Карл поднял голову и посмотрел в выцветшее от жары небо. Крупная птица неторопливо скользила на широко расправленных крыльях достаточно высоко, чтобы видеть «полмира», но недостаточно, чтобы казаться черной неподвижной точкой.

— Я думаю, это орлан.

— Прощайте, Карл, — неожиданно сказал Гавриель. — Было славно повидать вас вновь, но я чувствую, что время мое истекло.

Карл мучительно хотел повернуть голову и снова — возможно, в последний раз — увидеть маршала Гавриеля, однако интуиция подсказывала, что делать этого не следует, и он продолжал смотреть в небо.

— Эта Стефания… — голос Гавриеля стал глухим и невнятным, как будто между ними возникла и продолжала расти невидимая преграда. — Ваша жена… Она, должно быть,…

Молчание затянулось, и Карл, наконец, повернул голову.

Дорога была пуста.

2

Слева от тракта, за редкой рощицей каких-то невысоких хвойных деревьев, виднелись приземистые строения дворянской усадьбы или, быть может, большого хутора. Туда уводила хорошо утоптанная тропа, петлявшая между придорожным кустарником, по сжатому кукурузному полю и исчезавшая среди деревьев, окружавших постройки. Однако, оценив на глаз расстояние, отделявшее его от человеческого жилья, Карл решил не тратить время на поиски иллюзорного комфорта. Он расседлал коня, стреножил и пустил щипать пожухлую траву чуть в стороне от тракта. А сам уселся в тени старого ореха прямо на землю, съел гречишную лепешку с куском козьего сыра из своих небогатых дорожных запасов, бросил в рот горсть золотистого войянского изюма, запил красным — с запахом дёгтя — вином с северного берега Флорианского моря, и раскурил трубку.

Разговор с Гавриелем оставил у него неприятный осадок. Любой, кто не знал маршала так, как знал его Карл, мог счесть их беседу вполне обычной, и даже более того, весьма содержательной. И в самом деле, Гавриель рассказал Карлу немало интересного, однако, все, что сказал маршал, несло на себе отпечаток недосказанности, фрагментарности, и незаконченности. Как ни посмотри, но и вполне связным этот разговор тоже не выглядел. Во всяком случае, таково было ощущение самого Карла.

За все время, что он сидел под деревом, по тракту прошло лишь несколько местных крестьян, вряд ли направлявшихся дальше, чем в соседнюю деревню, да проехал в ту же сторону, куда двигался и сам Карл, крытый дерюгой фургон.
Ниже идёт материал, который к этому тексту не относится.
(** * DbEntity: metadata-driven SQL persistence

    A shallow embedding of [dbentity.js]: the value coercion helper
    [_transformToSafeValue], the trailing-clause builder
    [_appendOrderByAndLimit], the statement builders of every public
    operation, and the operations themselves as state-passing programs over
    the handle's metadata cache, the connection pool and the logger. *)

From Stdlib Require Import String Ascii List ZArith Bool Lia DecimalString.
Import ListNotations.
Local Open Scope list_scope.
Local Open Scope string_scope.
Local Set Warnings "-register-all".

(** ** JavaScript values *)

(** Numbers are the integers the code handles (ids, limits, offsets, row
    counts).  [VError] is a native error object ([new Error(msg)], a
    [ReferenceError] raised by the runtime); [VObj] is a plain object, its
    properties in iteration order. *)
Inductive value : Type :=
| VUndefined
| VNull
| VBool (b : bool)
| VNum (z : Z)
| VStr (s : string)
| VArr (items : list value)
| VObj (props : list (string * value))
| VError (name message : string).

(** A plain object used as a row, a template or a save object: own
    enumerable properties in the order [_.each] visits them. *)
Definition object := list (string * value).

(** [_.isNil] *)
Definition isNil (v : value) : bool :=
  match v with
  | VUndefined | VNull => true
  | _ => false
  end.

(** The truthiness test of [if(err)]. *)
Definition truthy (v : value) : bool :=
  match v with
  | VUndefined | VNull => false
  | VBool b => b
  | VNum z => negb (z =? 0)%Z
  | VStr s => negb (s =? "")
  | VArr _ | VObj _ | VError _ _ => true
  end.

(** [o[k]]: the property, [undefined] when absent. *)
Fixpoint prop (o : object) (k : string) : value :=
  match o with
  | [] => VUndefined
  | (k', v) :: rest => if k' =? k then v else prop rest k
  end.

(** [o[k] = v]: overwrite in place, or add as the last property. *)
Fixpoint set_prop (o : object) (k : string) (v : value) : object :=
  match o with
  | [] => [(k, v)]
  | (k', v') :: rest =>
      if k' =? k then (k, v) :: rest else (k', v') :: set_prop rest k v
  end.

(** [err.code] on a rejection reason.  Only plain objects (the driver's
    error records) carry a [code]; on a string, a number or a native error
    raised by this module the member is [undefined]. *)
Definition member_code (err : value) : value :=
  match err with
  | VObj o => prop o "code"
  | _ => VUndefined
  end.

(** Decimal rendering of a number in a string concatenation. *)
Definition number_text (z : Z) : string :=
  NilZero.string_of_int (Z.to_int z).

(** [s.substr(1)] *)
Definition substr1 (s : string) : string :=
  match s with
  | EmptyString => EmptyString
  | String _ rest => rest
  end.

(** [_.startsWith] *)
Definition startsWith (s p : string) : bool := String.prefix p s.

(** Outcome of a synchronous piece of code: a value, or a thrown one. *)
Inductive completion (A : Type) : Type :=
| Normal (a : A)
| Throw (e : value).
Arguments Normal {A} a.
Arguments Throw {A} e.

(** ** Column metadata and handle configuration *)

(** One entry of [self.metadata], as [fetchMetadata] builds it. *)
Record column_meta : Type := {
  column : string;
  sql_type : string;
  pk : bool;
  nullable : bool;
  default : value;
  autoincrement : bool;
  is_updated_timestamp : bool;
  is_created_timestamp : bool;
  is_updated_version : bool
}.

(** One row of the reply to [SHOW COLUMNS]. *)
Record show_column : Type := {
  Field : string;
  Type_ : string;
  Key : string;
  Null : string;
  Default : value;
  Extra : string
}.

(** [self.options]; an absent setting is [None]. *)
Record options : Type := {
  created_timestamp_column : option string;
  updated_timestamp_column : option string;
  version_number_column : option string;
  log_category : option string
}.

(** The defaults the constructor installs when no [opts] is given. *)
Definition default_options : options := {|
  created_timestamp_column := Some "created";
  updated_timestamp_column := Some "updated";
  version_number_column := Some "version";
  log_category := Some "db"
|}.

(** The immutable part of a handle: [this.table], [this.entity],
    [this.options]. *)
Record DbEntity : Type := {
  table : string;
  entity : string;
  self_options : options
}.

(** The constructor, as far as these three fields go. *)
Definition new_DbEntity (t e : string) (opts : option options) : DbEntity := {|
  table := t;
  entity := e;
  self_options := match opts with Some o => o | None => default_options end
|}.

(** [_.endsWith(s, target)] *)
Definition endsWith (s target : string) : bool :=
  let n := String.length s in
  let m := String.length target in
  (m <=? n)%nat && (String.substring (n - m) m s =? target).

(** [s.lastIndexOf(c)] for a one-character [c]: the index of its last
    occurrence, [-1] when there is none.  [i] is the index of the head of
    [s], [found] the last occurrence seen so far. *)
Fixpoint lastIndexOf_from (i : nat) (s : string) (c : ascii) (found : Z) : Z :=
  match s with
  | EmptyString => found
  | String a rest =>
      lastIndexOf_from (S i) rest c
        (if Ascii.eqb a c then Z.of_nat i else found)
  end.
Но преследователь Карла так и не появился.

«Нет, — мысленно покачал головой Карл. — Преследователь — слишком сильное слово».
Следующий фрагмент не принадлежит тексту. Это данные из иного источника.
(** With the catalogue of the section [Program], where writing succeeds, a
    turn ends the program only at the end of the input or when [int] rejects
    a string; and a turn that does not end it has read a line. *)
Lemma body_outcome library t (r : ending + option Library) t' :
  body json_dumps lower strip isdigit int_of_str library t = (r, t') ->
  match r with
  | inl EndOfInput | inl (Crash ValueError) => True
  | inl _ => False
  | inr _ => (length (keyboard t') < length (keyboard t))%nat
  end.
Proof.
  destruct t as [d scr kb]. unfold body, then_, show, input.
  cbn [keyboard disk screen].
  destruct kb as [|typed kb]; [by intros [= <- <-]|].
  repeat case_decide.
  - destruct kb as [|title [|author [|year kb]]]; try (by intros [= <- <-]).
    cbn [keyboard disk screen].
    destruct (isdigit year); [|intros [= <- <-]; simpl; lia].
    unfold int. destruct (int_of_str year) as [y|]; [|by intros [= <- <-]].
    run_method library (CmdAdd title author y). intros [= <- <-]. simpl. lia.
  - destruct kb as [|book_id kb]; try (by intros [= <- <-]).
    cbn [keyboard disk screen].
    destruct (isdigit book_id); [|intros [= <- <-]; simpl; lia].
    unfold int. destruct (int_of_str book_id) as [k|]; [|by intros [= <- <-]].
    run_method library (CmdRemove k). intros [= <- <-]. simpl. lia.
  - destruct kb as [|keyword kb]; try (by intros [= <- <-]).
    cbn [keyboard disk screen].
    destruct (search_books lower library keyword); intros [= <- <-]; simpl; lia.
  - run_method library CmdDisplay. intros [= <- <-]. simpl. lia.
  - destruct kb as [|book_id [|new_status kb]]; try (by intros [= <- <-]).
    cbn [keyboard disk screen].
    destruct (isdigit book_id); [|intros [= <- <-]; simpl; lia].
    unfold int. destruct (int_of_str book_id) as [k|]; [|by intros [= <- <-]].
    run_method library (CmdUpdateStatus k new_status). intros [= <- <-]. simpl. lia.
  - intros [= <- <-]. simpl. lia.
  - intros [= <- <-]. simpl. lia.
Qed.

(** *** The whole loop *)

Lemma main_loop_outcome (fuel : nat) library t :
  (length (keyboard t) < fuel)%nat ->
  match (main_loop json_dumps lower strip isdigit int_of_str fuel library t).1 with
  | Quit _ | EndOfInput | Crash ValueError => True
  | _ => False
  end.
Proof.
  revert library t. induction fuel as [|fuel IH]; intros library t Hfuel; [lia|].
  cbn [main_loop].
  destruct (body json_dumps lower strip isdigit int_of_str library t)
    as [[e|[library'|]] t'] eqn:Hbody; apply body_outcome in Hbody.
  - by destruct e as [| |[]| |].
  - apply IH. lia.
  - done.
Qed.



(** X17.  [main] comes to an end on every finite input: a turn of the loop
    that does not end the program has read a line, so the turns allowed, one
    more than the lines typed, are never used up. *)
Theorem main_comes_to_an_end t :
  (main json_loads json_dumps lower strip isdigit int_of_str t).1 ≠ OutOfFuel
  ∧ ∀ library t0 (r : option Library) t',
      body json_dumps lower strip isdigit int_of_str library t0 = (inr r, t') ->
      (length (keyboard t') < length (keyboard t0))%nat.
Proof.
  split.
  - unfold main.
    destruct (Library_init json_loads _ _) as [library| |]; [|done..].
    pose proof (main_loop_outcome (S (length (keyboard t))) library
                  (mkTerminal (disk t) (screen t ++ [Welcome]) (keyboard t))) as H.
    intros Hout. rewrite Hout in H. apply H. simpl. lia.
  - intros library t0 r t' Hbody. by apply body_outcome in Hbody.
Qed.


(** X19.  A year or an id that [isdigit] rejects never reaches the catalogue: the
    turn shows the complaint and leaves the library and the files as they
    were. *)
Theorem body_rejects_non_numbers library (d : gmap str text) (scr : list line)
    (typed first second number : str) (rest : list str) :
  isdigit number = false ->
  (strip typed = of_string "1" ->
     body json_dumps lower strip isdigit int_of_str library
       (mkTerminal d scr (typed :: first :: second :: number :: rest))
     = (inr (Some library),
        mkTerminal d
          (scr ++ menu_lines
           ++ [Asked AskChoice; Asked AskTitle; Asked AskAuthor; Asked AskYear;
               YearNotNumber])
          rest))
  ∧ (strip typed = of_string "2" ->
     body json_dumps lower strip isdigit int_of_str library
       (mkTerminal d scr (typed :: number :: rest))
     = (inr (Some library),
        mkTerminal d
          (scr ++ menu_lines ++ [Asked AskChoice; Asked AskRemoveId; IdNotNumber])
          rest))
  ∧ (strip typed = of_string "5" ->
     body json_dumps lower strip isdigit int_of_str library
       (mkTerminal d scr (typed :: number :: second :: rest))
     = (inr (Some library),
        mkTerminal d
          (scr ++ menu_lines
           ++ [Asked AskChoice; Asked AskUpdateId; Asked AskNewStatus; IdNotNumber])
          rest)).
Proof.
  intros Hdigit. split_and!; intros Hchoice;
    unfold body, then_, show, input; cbn [keyboard disk screen];
    rewrite Hchoice; choose; cbn [keyboard disk screen]; rewrite Hdigit;
    unfold ret; simpl; by rewrite <- !app_assoc.
Qed.

End MenuProperties.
Он выбил трубку, присыпал пепел сухой землей, сделал еще один — последний — глоток из бурдюка с вином, и хотел уже продолжить свой путь, когда на тракте появилась одинокая всадница. При виде стройной черноволосой наездницы в голубых и синих шелках и ее серой в яблоках кобылы, у Карла болезненно сжалось сердце. Но терпеть боль давным-давно стало для него настолько привычным, что ни один мускул не дрогнул на обращенном к дороге лице, однако отвести глаз от женщины он уже не смог. Так и сидел под деревом, глядя на дорогу и приближающуюся неспешной рысью всадницу.